(BBC) When the so-called Islamic State group seized control of a town near Mosul and began killing police officers, some of them resorted to unconventional measures to stay alive, reports John Beck.
A niqab saved Abu Alawi.
For more than two-and-a-half years it helped keep the middle-aged former police officer hidden from IS and safe from the bullets and knives that killed almost all his colleagues.
When the jihadists arrived in his hometown of Hammam al-Alil in mid-2014, as they swept across northern Iraq, the first things they did was to round up police and army officers.
They killed the higher-ranking men immediately, but eventually offered an amnesty of sorts to the rest. If they renounced the government in Baghdad and pledged to live under IS rules, then they’d go free.
Abu Alawi stayed in hiding. At first in his home or a bolthole dug in his garden. But IS searches became more stringent and he realised that he’d have to move further afield.
The solution, he decided, was a niqab – the black, face-concealing veil that IS forces all women under its rule to wear. From then on, when a sympathetic friend would tip him off about impending searches, he’d shroud his moustachioed face and portly figure and move somewhere safer, disguised as a woman.
There was a thrill, he said, in “playing” with IS, but when he passed close by the black-clad militants it wasn’t fun any more. Then he feared he’d share the fate of friends who’d donned the same disguise but been less lucky, or less convincing, and were arrested as a result.
“They were near to me so many times and I was so afraid,” he said, miming a heart pounding in his chest. “All the time I was thinking I was going to be checked and discovered.”
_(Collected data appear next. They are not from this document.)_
Lemma allocate_slots_frame m r n new la m' res :
  allocate_slots hash_fn NONE_HASH m r n new la = Ok (m', res) ->
  kv_frame m m' (request_id r) /\
  (res = None -> num_cached_block m' = num_cached_block m /\ req_to_block_hashes m' = req_to_block_hashes m).
Proof.
  unfold allocate_slots. destruct (n =? 0)%Z; [done|]. intros H.
  apply bind_ok in H as ([req_blocks removed] & _ & H). apply bind_ok in H as (p & Hp & H). apply free_blocks_same in Hp as [Hp Hpn].
  apply bind_ok in H as (need & _ & H). cbn zeta in H.
  assert (Hset : forall p b, same_pool (block_pool m) p -> kv_frame m (set_pool p (set_req_blocks (<[request_id r:=b]> (req_to_blocks m)) m)) (request_id r)).
  { intros p' b [Hp1 Hp2]. split; [by split|..]; intros id' Hne; unfold blocks_of, hashes_of; cbn; by rewrite ?lookup_insert_ne. }
  destruct (_ <? _)%Z; [injection H as <- <-; split; [by apply Hset|done]|].
  apply bind_ok in H as (p1 & Hp1 & H). apply bind_ok in H as ([p2 nb] & Hp2 & H).
  assert (Hn1 : same_pool (block_pool m) p1).
  { cbn [mgr_caching set_pool set_req_blocks block_pool] in Hp1. destruct (mgr_caching m); [injection Hp1 as <-; transitivity p; [done|apply touch_same]|by invert_ok]. }
  assert (Hn2 : same_pool (block_pool m) p2).
  { destruct (_ <=? _)%Z; [by injection Hp2 as <- <-|]. apply bind_ok in Hp2 as (u & _ & Hp2). transitivity p1; [done|by eapply get_new_blocks_same]. }
  clear Hn1. destruct Hn2 as [Hn1 Hn2].
  destruct (negb _); [injection H as <- <-; split; [|done]|].
  - split; [by split|..]; intros id' Hne; unfold blocks_of, hashes_of; cbn; by rewrite ?lookup_insert_ne.
  - apply bind_ok in H as (m1 & Hm & H). injection H as <- <-. split; [|done].
  unfold commit_full_blocks in Hm. apply bind_ok in Hm as (full & _ & Hm). apply bind_ok in Hm as ([p3 hs] & Hp3 & Hm).
  apply cache_full_same in Hp3 as [Hp3 Hp3n]. injection Hm as <-. split; [split; try done; cbn in *; congruence|..]; intros id' Hne; unfold blocks_of, hashes_of; cbn; by rewrite ?lookup_insert_ne.
Qed.

Lemma get_computed_blocks_frame m r m' new n :
  get_computed_blocks hash_fn NONE_HASH m r = Ok (m', (new, n)) ->
  kv_frame m m' (request_id r) /\ num_cached_block m' = num_cached_block m /\ req_to_blocks m' = req_to_blocks m /\
  block_pool m' = block_pool m /\
  (mgr_caching m = false -> m' = m /\ new = [] /\ n = 0%Z) /\
  (mgr_caching m = true ->
   match request_hashes m r with
   | [] => hash_request_tokens hash_fn NONE_HASH (block_size m) r = Ok (hashes_of m' (request_id r))
   | hs => hashes_of m' (request_id r) = hs
   end).
Proof.
  unfold get_computed_blocks. destruct (mgr_caching m) eqn:Hc; cbn [negb].
  2: { intros [= <- <- <-]. by split_and!. }
  intros H. apply bind_ok in H as (hs & Hhs & H). apply bind_ok in H as (m1 & Hm1 & H).
  apply with_stats_inv in Hm1 as (s1 & -> & Hs1). cbn in Hs1.
  assert (Hres : forall s, (is_Some (prefix_cache_stats m) -> is_Some s) ->
  let m2 := set_stats s (set_req_hashes (<[request_id r := hs]> (req_to_block_hashes m)) m) in
  kv_frame m m2 (request_id r) /\ hashes_of m2 (request_id r) = hs).
  { intros s Hs. cbn zeta. split; [|unfold hashes_of; cbn; by rewrite lookup_insert_eq].
  split; [by split|..]; intros id' Hne; unfold blocks_of, hashes_of; cbn; by rewrite ?lookup_insert_ne. }
  assert (Hfin : hashes_of m' (request_id r) = hs ->
  match request_hashes m r with
  | [] => hash_request_tokens hash_fn NONE_HASH (block_size m) r = Ok (hashes_of m' (request_id r))
  | hs => hashes_of m' (request_id r) = hs
  end).
  { intros ->. destruct (request_hashes m r); [done|]. by injection Hhs as <-. }
  destruct (bool_decide _).
  - injection H as <- <- <-. destruct (Hres s1 Hs1) as [H1 H2]. split_and!; try done. intros _. by apply Hfin.
  - apply bind_ok in H as (lu & _ & H). apply bind_ok in H as (m2 & Hm2 & H). injection H as <- <- <-.
  apply with_stats_inv in Hm2 as (s2 & -> & Hs2). cbn in Hs2.
  destruct (Hres s2 ltac:(auto)) as [H1 H2]. split_and!; try done. intros _. by apply Hfin.
Qed.

(** ** Linked requests *)

Lemma mm_loop_total s e l c :
  Forall (fun x => is_Some x.2) l -> exists res, mm_loop s e l c = Ok res.
Proof.
  intros Hl. revert c. induction Hl as [|[p h] l [h' Hh] Hl IH]; intros c; cbn [mm_loop]; [by eexists|].
  cbn in Hh. subst h. cbn [of_option mbind result_bind].
  destruct (_ <? _)%Z; [|by eexists]. destruct (_ <? _)%Z; [apply IH|]. destruct (_ <=? _)%Z; [|by eexists].
  destruct (IH (c + 1)%Z) as [[keys idx] ->]. by eexists.
Qed.

Lemma mm_sorted_hashes lo l : mm_sorted lo l -> Forall (fun x => is_Some x.2) l.
Proof. revert lo. induction l as [|[p h] l IH]; intros lo; cbn; [done|]. intros (_ & Hh & Hs). constructor; [done|by eapply IH]. Qed.

(** The keys of a request whose inputs have hashes can be computed. *)
Lemma mm_ok_keys_total q : mm_ok q -> keys_total q.
Proof.
  intros [Hlen Hs] s e. unfold generate_block_hash_extra_keys, gen_mm_extra_hash_keys.
  assert (Hall : forall k c, exists res, mm_loop s e (drop k (zip (mm_positions q) (mm_hashes q))) c = Ok res).
  { intros k c. apply mm_loop_total. apply Forall_drop. by eapply mm_sorted_hashes. }
  destruct (last (mm_positions q)) as [p|] eqn:El; [|by do 2 eexists].
  rewrite Hlen, Nat.eqb_refl. cbn [negb]. destruct (_ <? _)%Z; [by do 2 eexists|].
  assert (length (mm_hashes q) <> 0) by (rewrite <-Hlen; by destruct (mm_positions q)).
  cbn. rewrite (proj2 (Z.leb_le _ _)) by lia. cbn [py_assert mbind result_bind].
  destruct (Hall (Z.to_nat (Z.of_nat (length (mm_hashes q)) + -1)) (Z.of_nat (length (mm_hashes q)) + -1)%Z) as [[keys idx] ->].
  cbn. by do 2 eexists.
Qed.

(** A request that can be hashed, has tokens and no drafts. *)
Record req_wf (q : Request) : Prop := {
  rw_tokens : all_token_ids q <> [];
  rw_mm : mm_ok q;
  rw_keys : keys_total q;
  rw_spec : spec_token_ids q = [];
}.

(** The manager suits a model of length [L]: the block table holds the longest
  request, and a sliding window is wider than a block. *)
Record kv_fit (m : KVCacheManager) (L : Z) : Prop := {
  ft_len : (L <= max_num_blocks_per_req m * Z.of_nat (block_size m))%Z;
  ft_window : match specialized_manager m with
              | FullAttentionManager _ => True
              | SlidingWindowManager bs w _ => (bs < w)%Z
              end;
  ft_eagle : use_eagle m = false \/ exists bs0, specialized_manager m = FullAttentionManager bs0;
}.

Record linked (m : KVCacheManager) (q : Request) (done : Z) : Prop := {
  lk_cover : (done <= Z.of_nat (length (blocks_of m (request_id q))) * Z.of_nat (block_size m))%Z;
  lk_cached : mgr_caching m = true -> blocks_of m (request_id q) <> [] ->
    num_cached_block m !! request_id q = Some (done / Z.of_nat (block_size m))%Z;
  lk_hashes : mgr_caching m = true -> chained (hashes_of m (request_id q)) /\
    length (hashes_of m (request_id q)) * block_size m <= length (all_token_ids q);
}.

Lemma kv_fit_consts m m' L : kv_consts m m' -> kv_fit m L -> kv_fit m' L.
Proof. intros [] []. split; by rewrite ?kc_max0, ?kc_size0, ?kc_manager0, ?kc_eagle0. Qed.

(** The link only depends on the request's entries, id and tokens. *)
Lemma linked_same m m' q q' done :
  kv_consts m m' -> request_id q' = request_id q -> length (all_token_ids q) <= length (all_token_ids q') ->
  blocks_of m' (request_id q) = blocks_of m (request_id q) -> hashes_of m' (request_id q) = hashes_of m (request_id q) ->
  num_cached_block m' !! request_id q = num_cached_block m !! request_id q ->
  linked m q done -> linked m' q' done.
Proof.
  intros [] Hid Hlen Hb Hh Hc [L1 L2 L3]. split; rewrite ?Hid, ?Hb, ?Hh, ?Hc, ?kc_size0, ?kc_caching0; try done.
  intros Hca. destruct (L3 Hca). split; [done|]. lia.
Qed.

Lemma linked_other m m' q done id :
  kv_frame m m' id -> request_id q <> id -> linked m q done -> linked m' q done.
Proof. intros [F1 F2 F3 F4] Hne. apply linked_same; auto. Qed.

(** Without blocks nothing is computed. *)
Lemma linked_empty m q done : linked m q done -> blocks_of m (request_id q) = [] -> (done <= 0)%Z.
Proof. intros [H _ _] Hb. rewrite Hb in H. cbn in H. lia. Qed.

Lemma free_linked m q m' q' :
  KVCacheManager.free m q = Ok m' -> linked m q (num_computed_tokens q) ->
  request_id q' = request_id q -> all_token_ids q' = all_token_ids q -> linked m' q' 0.
Proof.
  intros Hf [_ _ L3] Hid Ha. destruct (free_frame _ _ _ Hf) as ([F1 _ _ _] & Hb & Hh & Hn).
  split; rewrite ?Hid, ?Hb, ?Ha; [cbn; lia|done|]. rewrite (kc_caching _ _ F1), (kc_size _ _ F1).
  unfold hashes_of. by rewrite Hh.
Qed.

Lemma window_linked m l L q :
  kv_ok m l -> kv_fit m L -> linked m q (num_computed_tokens q) -> (0 <= num_computed_tokens q)%Z -> window_ok m q.
Proof.
  intros H [_ Hw _] [Hcov Hcac _] Hpos. pose proof (kv_size _ _ H) as [Hbs Hmb]. unfold window_ok.
  destruct (specialized_manager m) as [|bs w c]; [done|]. cbn in Hmb. subst bs.
  set (b := Z.of_nat (block_size m)) in *. assert (0 < b)%Z by lia.
  assert (Hdiv : ((num_computed_tokens q - w + 1) / b <= num_computed_tokens q / b - 1)%Z).
  { transitivity ((num_computed_tokens q + (-1) * b) / b)%Z; [apply Z.div_le_mono; lia|]. rewrite Z.div_add by lia. lia. }
  assert (Hle : (num_computed_tokens q / b <= Z.of_nat (length (blocks_of m (request_id q))))%Z).
  { apply Z.div_le_upper_bound; lia. }
  split; [lia|]. intros Hca c' Hc'. destruct (decide (blocks_of m (request_id q) = [])) as [Hb|Hb].
  - destruct (kv_cached _ _ H Hca (request_id q)) as [Hn _]. rewrite (Hn Hb) in Hc'. done.
  - rewrite (Hcac Hca Hb) in Hc'. injection Hc' as Hc'. fold b in Hc'. lia.
Qed.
Hammam al-Alil is a former spa town, once famous for the therapeutic powers of its thermal springs. It’s hard to imagine holidaymakers visiting now. I met Abu Alawi there as he waited for a Danish non-governmental organisation to distribute blankets and solar heaters on a cold and damp winter morning. Men and women split into separate queues and stood patiently between the muddy puddles.
After IS arrived, I was told, they gathered the former officers in the town’s main square. Then they blindfolded them, loaded them on to trucks that drove a short way out of town, and shot or beheaded them.
Federal police took me to one mass grave, a police shooting range turned rubbish dump. The awful smell was the first sign of what had happened there.
Then came the clouds of flies and, lying amid the refuse, between discarded children’s toys and food packaging, the badly decomposed remains of a man – his hands and legs bound and marked by signs of torture.
“Under here it’s all bodies,” our escort said, gesturing towards a series of narrow trenches covered with bulldozed earth and he cautioned that the area was probably still booby-trapped with improvised explosive devices. He estimated there were at least 350 people buried in the area.
Another man in the aid distribution queue, Abu Ali – younger, taller and thinner than Abu Alawi – produced his old police ID card.
He’d buried it in his garden while IS was here, and he too had survived the massacre, in part thanks to a niqab.
“All I did was hide, hide and wear the veil like this,” he said, stooping over to minimise his stature.
His brother, a fellow officer, was executed, leaving behind a wife and seven children. And when they left Hammam al-Ali, IS took Abu Ali’s father with them to Mosul as a human shield.
This was not a unique story. Everyone I spoke to in the town had lost someone, some entire families. One militia member in his early 20s said IS had killed his parents and murdered or captured seven of his brothers.
But a semblance of normal life has in some ways returned to the town.
At the dilapidated thermal baths near the banks of the Tigris, smiling children and soldiers played in the warm waters.
Others collected grey mineral-rich mud in bottles and touted its therapeutic qualities.
It may be the start of healing, but the scars of occupation by IS will last for some time yet.